Chandler J G, Fechner R E
Ann Surg. 1983 May;197(5):574-83. doi: 10.1097/00000658-198305000-00012.
This report describes an experience with operative restoration of hepatopedal portal blood flow in five patients intolerant of total splanchnic shunting. Portal flow was reestablished by takedown of the total shunt and construction of a selective, distal splenorenal shunt, or by isolation and arterialization of the hepatic limb of the shunted portal vein. In two patients, shunt revision was undertaken electively for chronic encephalopathy, which had been unresponsive to low-protein diet, intestinal antibiosis and oral lactulose. Eighteen and 48 months after operation, both patients have had no encephalopathy on an unrestricted protein intake, and work actively as homemakers. Needle liver biopsies showed enhanced mitotic activity in the early postoperative period, suggesting hepatocyte regeneration. In three patients, shunt conversion or arterialization was undertaken in desperate circumstances, characterized by liver failure (bilirubin greater than 10 mg/dl, albumin less than 2.5 g/dl, prothrombin time greater than 16 sec), coma, and respirator dependency. Although the patients showed immediate, marked improvement in mentation, all three died of intraabdominal hemorrhage in the first few postoperative days, in spite of maximum blood product support. Two conclusions can be drawn from this limited experience: (1) at a time of election, restoration of hepatopedal portal flow can be accomplished with considerable benefit in patients with side-to-side portacaval or hemodynamically equivalent shunts, and (2) similar procedures in patients with fulminant liver failure are unlikely to succeed.

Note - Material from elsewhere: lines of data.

(** * Priority configuration resolver and tool registry / filter

    A shallow embedding of the configuration resolver
    ([src/config/resolver.ts], [src/config/defaults.ts]) and of the tool
    registry ([src/tools/registry.ts]), with the properties of the
    specification stated and settled against it; then of the
    configuration section of the health check tool
    ([src/tools/examples/health-check.ts]) and of the registration of the
    example tools at start-up ([src/index.ts]), with further properties
    of the code.

    Modelling conventions.
    - A JavaScript string is a [string]: a sequence of 8-bit code units
      (the alphabet of header values).
    - A configuration object whose prototype is [Object.prototype]
      ([FlexibleConfig]) is the map of its own properties, a
      [gmap string JsValue]. The objects the resolver assigns request
      keys to are [JsObject]s: own properties and a prototype, so that
      an assignment to [__proto__], a read through the prototype chain
      and a call of a shadowed [hasOwnProperty] behave as in the code;
      a call that throws makes the resolution [None].
    - On the side of the registry, reading a configuration field that
      names a member of [Object.prototype] is outside the model.
    - A JavaScript number is kept as the exact rational value of its
      literal; the rounding to binary64 is not modelled.
    - [console.log] / [console.warn] output and the [timestamp] of a
      resolution are not part of the model. *)

From Stdlib Require Import Ascii String QArith.
From stdpp Require Import gmap strings list fin_maps pretty.

Local Open Scope string_scope.
Local Open Scope Z_scope.
Local Open Scope list_scope.

(** ** JavaScript values *)

#[local] Set Warnings "-register-all".

Inductive JsValue : Type :=
| JUndefined
| JNull
| JBool (b : bool)
| JNum (q : Q)
| JStr (s : string)
| JArr (items : list JsValue)
| JObj (fields : list (string * JsValue)).

(** [Array.isArray(v)] *)
Definition isArray (v : JsValue) : bool :=
  match v with JArr _ => true | _ => false end.

(** [v !== undefined] *)
Definition is_defined (v : JsValue) : bool :=
  match v with JUndefined => false | _ => true end.

(** Property assignment [o[k] = v] on the own properties of an object kept
    in insertion order: an existing key keeps its position. *)
Fixpoint obj_set (k : string) (v : JsValue) (o : list (string * JsValue))
  : list (string * JsValue) :=
  match o with
  | [] => [(k, v)]
  | (k', v') :: o' =>
      if String.eqb k k' then (k, v) :: o' else (k', v') :: obj_set k v o'
  end.

(** ** Characters *)

Definition dquote : ascii := "034"%char.
Definition backslash : ascii := "092"%char.

Definition code (c : ascii) : N := N_of_ascii c.

Definition is_digit (c : ascii) : bool :=
  ((48 <=? code c) && (code c <=? 57))%N.

Definition is_lower (c : ascii) : bool :=
  ((97 <=? code c) && (code c <=? 122))%N.

(** [letter.toUpperCase()] for a letter matched by [[a-z]] *)
Definition toUpperCase_az (c : ascii) : ascii := ascii_of_N (code c - 32).

(** [c.toLowerCase()] on one code unit: A-Z and the Latin-1 capitals *)
Definition toLowerCase_char (c : ascii) : ascii :=
  let n := code c in
  if (((65 <=? n) && (n <=? 90))
      || ((192 <=? n) && (n <=? 222) && negb (n =? 215)))%N
  then ascii_of_N (n + 32) else c.

Fixpoint toLowerCase (s : string) : string :=
  match s with
  | EmptyString => EmptyString
  | String c r => String (toLowerCase_char c) (toLowerCase r)
  end.

(** white space of the JSON grammar *)
Definition is_json_ws (c : ascii) : bool :=
  ((code c =? 32) || (code c =? 9) || (code c =? 10) || (code c =? 13))%N.

(** white space removed by [String.prototype.trim] (code units below 256) *)
Definition is_trim_ws (c : ascii) : bool :=
  (((9 <=? code c) && (code c <=? 13)) || (code c =? 32) || (code c =? 160))%N.

Fixpoint startsWith (p s : string) : bool :=
  match p, s with
  | EmptyString, _ => true
  | String a p', String b s' => Ascii.eqb a b && startsWith p' s'
  | String _ _, EmptyString => false
  end.

(** [s.slice(n)] *)
Fixpoint slice_from (n : nat) (s : string) : string :=
  match n, s with
  | S n', String _ r => slice_from n' r
  | _, _ => s
  end.

Definition endsWith (p s : string) : bool :=
  startsWith (String.rev p) (String.rev s).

本报告描述了对五例不能耐受全内脏分流术的患者进行肝门部门静脉血流手术重建的经验。通过拆除全分流并构建选择性远端脾肾分流术,或通过分离并将分流的门静脉肝支动脉化来重建门静脉血流。在两名患者中,因慢性脑病对低蛋白饮食、肠道抗菌治疗和口服乳果糖无反应而择期进行分流术修正。术后18个月和48个月,两名患者在蛋白质摄入不受限制的情况下均无脑病发作,并作为家庭主妇积极工作。肝脏穿刺活检显示术后早期有丝分裂活性增强,提示肝细胞再生。在三名患者中,在绝望的情况下进行了分流转换或动脉化,其特征为肝功能衰竭(胆红素大于10mg/dl,白蛋白小于2.5g/dl,凝血酶原时间大于16秒)、昏迷和依赖呼吸机。尽管患者的精神状态立即有明显改善,但尽管给予了最大量的血制品支持,所有三名患者均在术后头几天死于腹腔内出血。从这一有限的经验中可以得出两个结论:(1)在可选择的情况下,对于行侧侧门腔分流术或血流动力学等效分流术的患者,恢复肝门部门静脉血流可带来相当大的益处;(2)在暴发性肝功能衰竭患者中进行类似手术不太可能成功。